_WHAT THE TASK REQUIRES_:
Below is a listing; repeat exactly the lines from the one containing "From Stdlib Require Import ZArith" to the one containing "Module PyStr.", both included.

####################

(** * Hardware offboarding automation: report materialization and notification

    A shallow embedding of [hardware-offboarding-automation.py] and the
    properties of its loader, materializer, dispatcher and orchestrator.

    Conventions of the embedding.
    - A Python [str] is a [string]; a character is a code point below 256.
    - A value of a database row is an [option string]: [None] is SQL NULL /
      Python [None], [Some s] is a value whose [str()] is [s] (what
      [csv.writer] and [str(x)] put on the page).
    - A delimited file is the list of records that [csv.writer.writerow]
      put in it, in order; quoting is the concern of the [csv] module.
    - A workbook is its sheet name, header cells and data cells.  Of the
      type inference of [pd.read_csv] the integer columns and the tokens
      that can only be text are written out; what it makes of any other
      token is kept as a symbol.
    - Exceptions are values of [exn]; code that can raise returns a
      [result].  Printing appends to a log, and acquiring or releasing a
      connection appends to a trace.
    - The input file, the database, the file system's permissions and the
      mail relay are a [world]: a record of the answers they give, the
      requests for the employee at position [i] of the batch carrying
      [i].  Paths are POSIX paths. *)

From Stdlib Require Import ZArith Lia Bool Ascii String List.
From Stdlib Require Import DecimalString DecimalPos DecimalZ.
From stdpp Require Import base option list strings gmap.

Local Open Scope string_scope.
Local Open Scope list_scope.

(** ** Python string primitives *)

Module PyStr.

Definition dq : string := String (ascii_of_nat 34) EmptyString.
Definition nl : string := String (ascii_of_nat 10) EmptyString.
Definition tab : string := String (ascii_of_nat 9) EmptyString.

(** [bool(s)]: a string is truthy when it is not empty. *)
Definition truthy (s : string) : bool :=
  match s with EmptyString => false | String _ _ => true end.

(** [c.isspace()] for a code point below 256. *)
Definition isspace (c : ascii) : bool :=
  let n := nat_of_ascii c in
  (((9 <=? n) && (n <=? 13)) || ((28 <=? n) && (n <=? 32))
   || (n =? 133) || (n =? 160))%nat.

Fixpoint lstrip (s : string) : string :=
  match s with
  | EmptyString => EmptyString
  | String c r => if isspace c then lstrip r else s
  end.

Fixpoint rstrip (s : string) : string :=
  match s with
  | EmptyString => EmptyString
  | String c r =>
      match rstrip r with
      | EmptyString => if isspace c then EmptyString else String c EmptyString
      | r' => String c r'
      end
  end.

(** [s.strip()] *)
Definition strip (s : string) : string := rstrip (lstrip s).

(** [sep in s] for a one-character [sep]. *)
Fixpoint contains (sep : ascii) (s : string) : bool :=
  match s with
  | EmptyString => false
  | String c r => if Ascii.eqb c sep then true else contains sep r
  end.

(** [s.split(sep)] for a one-character [sep]: one more piece than there
    are separators. *)
Fixpoint split (sep : ascii) (s : string) : list string :=
  match s with
  | EmptyString => [EmptyString]
  | String c r =>
      if Ascii.eqb c sep then EmptyString :: split sep r
      else match split sep r with
           | h :: t => String c h :: t
           | [] => [String c EmptyString]
           end
  end.

(** [c.lower()] for a code point below 256: A-Z and the Latin-1 capitals. *)
Definition lower_char (c : ascii) : ascii :=
  let n := nat_of_ascii c in
  if (((65 <=? n) && (n <=? 90))
      || ((192 <=? n) && (n <=? 222) && negb (n =? 215)))%nat
  then ascii_of_nat (n + 32) else c.

Fixpoint lower (s : string) : string :=
  match s with
  | EmptyString => EmptyString
  | String c r => String (lower_char c) (lower r)
  end.

(** [s.replace(old, new)] for a one-character [old]. *)
Fixpoint replace (old : ascii) (new : string) (s : string) : string :=
  match s with
  | EmptyString => EmptyString
  | String c r =>
      if Ascii.eqb c old then new ++ replace old new r
      else String c (replace old new r)
  end.

(** [sep.join(l)] *)
Fixpoint join (sep : string) (l : list string) : string :=
  match l with
  | [] => EmptyString
  | [x] => x
  | x :: r => x ++ sep ++ join sep r
  end.

Definition concat_all (l : list string) : string := join EmptyString l.

(** [str(n)] for a natural number and for an integer. *)
Definition str_nat (n : nat) : string := NilZero.string_of_uint (Nat.to_uint n).
Definition str_Z (z : Z) : string := NilZero.string_of_int (Z.to_int z).

End PyStr.
Import PyStr.

(** ** Directive loader: [_split_emails] (lines 55-69) *)

(** The [for sep in (";", ","): ... break] loop: the pieces for the first
    separator that occurs in [raw], the empty list when none occurs. *)
Fixpoint split_on_first (seps : list ascii) (raw : string) : list string :=
  match seps with
  | [] => []
  | sep :: rest =>
      if contains sep raw then map strip (split sep raw)
      else split_on_first rest raw
  end.

Definition _split_emails (raw : string) : list string :=
  if negb (truthy raw) then []
  else
    let parts := split_on_first [";"%char; ","%char] raw in
    let parts := match parts with [] => [strip raw] | _ => parts end in
    filter (fun p => truthy p = true) parts.

(** The splitter as the specification words it: split on the semicolon when
    there is one, else on the comma when there is one, else the whole
    trimmed string; tokens are trimmed and the empty ones dropped. *)
Definition split_emails_spec (raw : string) : list string :=
  let tokens :=
    if contains ";"%char raw then map strip (split ";"%char raw)
    else if contains ","%char raw then map strip (split ","%char raw)
    else [strip raw] in
  filter (fun p => p ≠ EmptyString) tokens.

(** ** Notification dispatcher: [build_recipient_email] (lines 113-118) *)

Definition build_recipient_email (given sur domain : string) : string :=
  let local_part := replace " "%char EmptyString (lower (given ++ "." ++ sur)) in
  local_part ++ "@" ++ domain.

(** The address as the specification words it: the given name and the
    surname, spaces taken out, joined by a dot, in lower case, then the
    at sign and the domain. *)
Definition strip_spaces (s : string) : string :=
  string_of_list_ascii
    (filter (fun c => c ≠ " "%char) (list_ascii_of_string s)).

Definition recipient_spec (given sur domain : string) : string :=
  lower (strip_spaces given ++ "." ++ strip_spaces sur) ++ "@" ++ domain.

(** ** Exceptions, results, and the run monad *)

Inductive exn : Type :=
| ValueError (msg : string)
| FileNotFoundError (path : string)
| OSError (msg : string)
| DatabaseError (msg : string)
| SMTPException (msg : string)
| EmptyDataError
| IllegalCharacterError (value : string)
| IndexError (msg : string).

(** [str(ex)] *)
Definition exn_str (e : exn) : string :=
  match e with
  | ValueError m | OSError m | DatabaseError m | SMTPException m | IndexError m => m
  | FileNotFoundError p => "[Errno 2] No such file or directory: '" ++ p ++ "'"
  | EmptyDataError => "No columns to parse from file"
  | IllegalCharacterError v => v ++ " cannot be used in worksheets."
  end.

Inductive result (A : Type) : Type :=
| Ok (a : A)
| Raise (e : exn).
Arguments Ok {A} a.
Arguments Raise {A} e.

(** What the environment answers to one request. *)
Inductive outcome : Type :=
| Success
| Failure (msg : string).

Definition succeeds (o : outcome) : bool :=
  match o with Success => true | Failure _ => false end.

(** ** Directive loader: [read_employees] (lines 72-110) *)

Definition employee : Type := string * string * list string.

(** [csv.DictReader]: the dictionary of one row.  [zip] pairs the field
    names with the cells, a later duplicate name overwriting an earlier
    one; names beyond the end of a short row get [restval], [None]. *)
Definition dict_of_row (fieldnames row : list string) : gmap string (option string) :=
  let zipped :=
    foldl (fun d kv => <[kv.1 := Some kv.2]> d) ∅ (zip fieldnames row) in
  foldl (fun d k => <[k := None]> d) zipped (drop (length row) fieldnames).

(** [(row.get(key) or "")] *)
Definition get_or_empty (d : gmap string (option string)) (key : string) : string :=
  match d !! key with
  | Some (Some v) => v
  | _ => EmptyString
  end.

Definition cc_candidates : list string := ["Email"; "EmailAddress"; "CC"; "Cc"].

(** [next((c for c in cc_candidates if c in fieldnames), None)] *)
Definition find_cc_col (fieldnames : gset string) : option string :=
  List.find (fun c => bool_decide (c ∈ fieldnames)) cc_candidates.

####################

_ANSWER TO THE PROBLEM_:
From Stdlib Require Import ZArith Lia Bool Ascii String List.
From Stdlib Require Import DecimalString DecimalPos DecimalZ.
From stdpp Require Import base option list strings gmap.

Local Open Scope string_scope.
Local Open Scope list_scope.

(** ** Python string primitives *)

Module PyStr.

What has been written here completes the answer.